Y aun con ello, durante años Silvia, mi esposa, fue mi correctora personal, pues tenía una mirada y una calidad en la revisión que era envidiable. Por eso, agradezco que un texto que publicara en el 2023, Nuevos protagonismos en el consumo televisivo o del sentido de comunidad en la era digital, haya aceptado revisarlo un par de ocasiones, pues terminó por ser un primer acercamiento al ámbito de interés que hoy mueve un proyecto que coordino sobre mitos y creencias en las mentalidades de América Latina. En ese texto, analizo tres fenómenos mediáticos en los que los usuarios de redes sociales y plataformas streaming mostraron los alcances de un protagonismo mediático como no se había visto antes.

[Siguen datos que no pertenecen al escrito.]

Lemma asks_example : (fst <$> ask_example put_example (reader_example, tablet_example)) = Some (Said true) /\
  (fst <$> ask_example put_other (reader_example, tablet_example)) = Some (Said true) /\
  (fst <$> ask_example get_example (c1_example, t1_left)) = Some (Gave v_example).
Proof. split_and!; vm_compute; reflexivity. Qed.

Lemma serves_example : exists s',
  serves lead_example 5 [(put_example, Said true); (put_other, Said true); (get_example, Gave v_example)] [(1, 0); (0, 0); (1, 0)]%nat store_example s'.
Proof.
  destruct asks_example as (E1%ask_left & E2%ask_left & E3%ask_left). unfold ask_example in E1, E2, E3.
  pose proof map_formed as Hf. pose proof homes as (H1 & H2 & H3).
  assert (forall h pd attr, lead_example (far_env h (ibv_create_ah pd attr)) = dlid attr) as He by exact far_leads.
  set (c0 := (left_by put_example _).1) in *. set (t1 := (left_by put_example _).2) in *. set (c1 := (left_by put_other _).1) in *. set (t0 := (left_by put_other _).2) in *.
  assert (served lead_example 5 put_example (Said true) store_example (1%nat, 0%nat) (next 0 c0 1 t1 store_example)) as S1.
  { eapply exchange_in_served; [exact He | exact Hf | exact deployed_example | reflexivity | exact H1 | reflexivity | reflexivity | done | exact E1]. }
  destruct (served_map _ 5 2 _ _ _ _ _ _ _ Hf deployed_example stocked_example put_example_fits ltac:(done) S1) as (_ & B1 & D1 & K1 & _).
  assert (served lead_example 5 put_other (Said true) (next 0 c0 1 t1 store_example) (0%nat, 0%nat) (next 1 c1 0 t0 (next 0 c0 1 t1 store_example))) as S2.
  { eapply exchange_in_served; [exact He | exact Hf | exact D1 | reflexivity | exact H2 | reflexivity | reflexivity | done | exact E2]. }
  destruct (served_map _ 5 1 _ _ _ _ _ _ _ Hf D1 K1 put_other_fits ltac:(done) S2) as (_ & B2 & D2 & K2 & _).
  eexists. eapply served_more; [exact S1 |]. eapply served_more; [exact S2 |]. eapply served_more; [| apply served_none].
  eapply (exchange_in_served _ _ _ _ 1 c1_example 1 _ t1_left); [exact He | exact Hf | exact D2 | reflexivity | exact H3 | reflexivity | reflexivity | done | exact E3].
Qed.

Lemma clients_see_one_map_witness : exists s' Bs',
  serves lead_example 5 [(put_example, Said true); (put_other, Said true); (get_example, Gave v_example)] [(1, 0); (0, 0); (1, 0)]%nat store_example s' /\
  stocked 5 0 s' Bs' /\ whole formed_example Bs' k_example = Some v_example /\ whole formed_example Bs' e_example = Some v_example.
Proof.
  destruct serves_example as (s' & Hx). exists s'.
  destruct (clients_see_one_map lead_example 5 formed_example [(put_example, Said true); (put_other, Said true); (get_example, Gave v_example)]
    [(1, 0); (0, 0); (1, 0)]%nat store_example s' (fun _ _ => []) map_formed deployed_example stocked_example) as (_ & Bs' & HB & _ & Hm); [| exact Hx |].
  - apply list.Forall_cons. split; [split; [exact put_example_fits | reflexivity] |].
    apply list.Forall_cons. split; [split; [exact put_other_fits | reflexivity] |].
    apply list.Forall_singleton. split; [exact get_example_fits | reflexivity].
  - exists Bs'. split; [exact Hx |]. split; [exact HB |]. rewrite !Hm. split; reflexivity.
Defined.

En fin, sirvan estas líneas para describir una suerte de trayectoria en donde la escritura, por oficio o por ganas, simplemente, ha sido parte de un proyecto personalísimo que me ha permitido escribir de todo aquello que en mi vida ha movido mi interés, por ello también, la afición que tengo de adquirir aquella literatura que se me cruza en el camino, donde un creador habla de su arte, específicamente si se trata de pergeñar letras sobre una hoja en blanco (hoy un documento en línea, como en el que ahora escribo, o digital) nos invita a teclear. Algo no siempre sencillo, pues como decía un poeta, de cuyo su nombre no recuerdo, es como esperar que de la tal hoja en blanco, salga sangre. Un asunto de oficio e imaginación, por lo menos, en mi caso. De allí que cuando Jesús Galindo nos preguntó a un grupo de maestría si alguien había escrito una carta de amor, fui uno de los pocos que levantó su mano, pues -según él-, cómo queríamos escribir una tesis, si nunca habíamos escrito una carta de amor. Así las cosas en torno a la escritura y mi forma de recrearla en cada texto que produzco.